**** SUPPLIED DATA

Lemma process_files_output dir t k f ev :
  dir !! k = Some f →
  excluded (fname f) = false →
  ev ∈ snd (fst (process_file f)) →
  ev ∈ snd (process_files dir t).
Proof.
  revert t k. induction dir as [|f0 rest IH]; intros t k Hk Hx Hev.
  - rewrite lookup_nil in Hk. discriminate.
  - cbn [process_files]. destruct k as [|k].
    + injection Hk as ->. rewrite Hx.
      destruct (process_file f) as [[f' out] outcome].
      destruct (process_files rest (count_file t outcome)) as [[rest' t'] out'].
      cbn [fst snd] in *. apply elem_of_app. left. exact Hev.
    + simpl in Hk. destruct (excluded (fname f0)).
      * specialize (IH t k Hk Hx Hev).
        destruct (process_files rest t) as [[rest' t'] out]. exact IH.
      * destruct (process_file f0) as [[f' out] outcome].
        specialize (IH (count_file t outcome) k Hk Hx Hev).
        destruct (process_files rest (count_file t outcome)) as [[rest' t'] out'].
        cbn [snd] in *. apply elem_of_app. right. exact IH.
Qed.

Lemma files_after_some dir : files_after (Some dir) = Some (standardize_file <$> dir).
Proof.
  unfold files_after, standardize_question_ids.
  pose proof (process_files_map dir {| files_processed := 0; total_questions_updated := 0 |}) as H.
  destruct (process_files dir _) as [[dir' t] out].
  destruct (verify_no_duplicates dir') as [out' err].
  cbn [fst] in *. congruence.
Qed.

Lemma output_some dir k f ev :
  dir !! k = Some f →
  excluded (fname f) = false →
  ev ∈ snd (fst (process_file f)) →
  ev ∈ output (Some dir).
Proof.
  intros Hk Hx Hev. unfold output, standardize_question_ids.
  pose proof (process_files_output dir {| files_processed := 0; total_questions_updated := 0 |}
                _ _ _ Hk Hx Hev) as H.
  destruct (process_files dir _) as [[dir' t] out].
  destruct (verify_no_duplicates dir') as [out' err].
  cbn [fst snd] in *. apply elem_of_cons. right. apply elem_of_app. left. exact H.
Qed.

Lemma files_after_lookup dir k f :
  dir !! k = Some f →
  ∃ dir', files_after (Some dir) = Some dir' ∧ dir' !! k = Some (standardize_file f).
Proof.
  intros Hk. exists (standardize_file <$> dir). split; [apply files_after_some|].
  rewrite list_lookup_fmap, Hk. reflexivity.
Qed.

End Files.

********
**** SUPPLIED DATA

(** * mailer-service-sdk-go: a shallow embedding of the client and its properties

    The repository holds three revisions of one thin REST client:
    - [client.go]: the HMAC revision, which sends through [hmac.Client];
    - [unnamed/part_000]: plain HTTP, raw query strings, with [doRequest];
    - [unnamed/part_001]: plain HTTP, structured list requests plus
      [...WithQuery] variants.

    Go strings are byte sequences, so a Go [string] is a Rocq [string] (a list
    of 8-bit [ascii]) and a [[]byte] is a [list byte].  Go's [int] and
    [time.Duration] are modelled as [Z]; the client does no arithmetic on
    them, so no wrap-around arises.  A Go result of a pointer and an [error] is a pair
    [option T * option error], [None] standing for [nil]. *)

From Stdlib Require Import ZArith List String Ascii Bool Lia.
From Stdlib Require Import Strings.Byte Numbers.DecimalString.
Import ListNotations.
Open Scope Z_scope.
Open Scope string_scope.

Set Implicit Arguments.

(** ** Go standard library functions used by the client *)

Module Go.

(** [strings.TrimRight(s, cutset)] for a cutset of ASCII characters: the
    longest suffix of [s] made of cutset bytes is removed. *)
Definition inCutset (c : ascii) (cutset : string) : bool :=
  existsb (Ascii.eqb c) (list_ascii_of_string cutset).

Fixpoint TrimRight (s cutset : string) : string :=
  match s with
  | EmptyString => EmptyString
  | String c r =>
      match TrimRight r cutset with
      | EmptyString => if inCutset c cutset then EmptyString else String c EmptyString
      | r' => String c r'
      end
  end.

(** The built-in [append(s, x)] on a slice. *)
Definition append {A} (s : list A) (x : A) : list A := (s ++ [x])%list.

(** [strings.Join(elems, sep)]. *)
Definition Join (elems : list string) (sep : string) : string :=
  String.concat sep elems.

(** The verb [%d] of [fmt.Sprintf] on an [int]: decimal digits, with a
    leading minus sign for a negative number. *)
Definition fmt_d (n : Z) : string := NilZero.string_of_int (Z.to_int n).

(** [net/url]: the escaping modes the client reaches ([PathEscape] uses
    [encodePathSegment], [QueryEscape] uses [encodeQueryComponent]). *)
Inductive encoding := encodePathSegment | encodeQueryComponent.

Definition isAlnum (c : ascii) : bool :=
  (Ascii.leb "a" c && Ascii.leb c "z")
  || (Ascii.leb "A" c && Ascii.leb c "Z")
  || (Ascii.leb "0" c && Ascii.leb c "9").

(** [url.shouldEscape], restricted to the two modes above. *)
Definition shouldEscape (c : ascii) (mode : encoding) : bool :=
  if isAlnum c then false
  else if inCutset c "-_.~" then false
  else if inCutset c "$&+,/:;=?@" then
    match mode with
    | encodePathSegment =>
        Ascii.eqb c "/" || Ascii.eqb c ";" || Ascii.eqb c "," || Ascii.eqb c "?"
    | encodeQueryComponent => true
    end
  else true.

********

### [TASK OBJECTIVE]
Above are the records; copy exactly the lines from the line with "them, so no" through the line with "From Stdlib Require Import Strings.Byte", both included.

### [SOLUTION TO THE EXERCISE]
    them, so no wrap-around arises.  A Go result of a pointer and an [error] is a pair
    [option T * option error], [None] standing for [nil]. *)

From Stdlib Require Import ZArith List String Ascii Bool Lia.
From Stdlib Require Import Strings.Byte Numbers.DecimalString.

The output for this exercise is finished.